My host mother makes a perfect tortilla: tender and moist without being runny, sweet from the onions, and smooth from the olive oil, yet not overly greasy. Although it is not eaten for breakfast in Spain, I think it beats two eggs over-easy any day of the week.

Ingredients:

  • Olive oil
  • 3 Yukon gold potatoes, peeled
  • 1 medium-size onion
  • 3 eggs
  • Salt

Directions:

1. Fill a large pan with sloped sides halfway with olive oil. Cut the onion into thin slices while preheating the oil on medium heat. Add the onions to the oil. They should bubble, but not furiously for about 3 minutes.

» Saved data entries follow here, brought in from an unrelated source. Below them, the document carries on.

Definition MSG_INVALID (argv0 : string) : string :=
  MSG_USAGE argv0 ++ LF ++ "Try '" ++ argv0 ++ " -h' for more information." ++ LF.

Definition MSG_HELP (argv0 : string) : string :=
  MSG_USAGE argv0
  ++ LF ++ "Interactive exploration of directories on the command line." ++ LF
  ++ LF ++ "Flags:" ++ LF
  ++ "  -a" ++ TAB ++ "Show files starting with . (hidden by default)" ++ LF
  ++ "  -B" ++ TAB ++ "Don't output color." ++ LF
  ++ "  -c" ++ TAB ++ "Clear listing on exit." ++ LF
  ++ "  -d" ++ TAB ++ "Print current directory path before listing." ++ LF
  ++ "  -F" ++ TAB ++ "Append ls style indicators to the end of entries." ++ LF
  ++ "  -h" ++ TAB ++ "Print this message and exit." ++ LF
  ++ "  -x" ++ TAB
  ++ "Print unprintable characters as hex.  Carriage return would be /0D/."
  ++ LF
  ++ LF ++ "Keys:" ++ LF
  ++ "   E" ++ TAB ++ "Edit selected entry." ++ LF
  ++ "   O" ++ TAB ++ "Open selected entry." ++ LF
  ++ "   X" ++ TAB ++ "Execute selected entry." ++ LF
  ++ "   Q" ++ TAB ++ "Quit." ++ LF
  ++ "   K|Up           Go up a directory." ++ LF
  ++ "   J|Down|Enter   Open selected directory." ++ LF
  ++ "   H|Left         Move selection left." ++ LF
  ++ "   L|Right        Move selection right." ++ LF.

2. Meanwhile, with the large opening side of a cheese grater, slice potatoes into thin discs. Add them to the onions and allow to cook, uncovered, for approximately 30 minutes, or until tender.

3. Whisk the eggs and add a few generous pinches of salt. My host mother does it by eye, so I cannot give an exact measurement. Using a spider or some other tool, drain off excess oil from the potatoes and onions and reserve for future cooking. Incorporate them into the eggs.

4. When the pan is empty of all oil, add enough back to coat the pan. Over medium heat, return the mixture to the pan and cook for about 3 minutes. Using a large plate facedown over the pan, invert the whole thing so that the eggs end up on the plate. It may help to slightly wet the plate to prevent sticking. Transfer back to the pan, with a dash more oil to finish cooking for the same time. It does not have to be a flawless.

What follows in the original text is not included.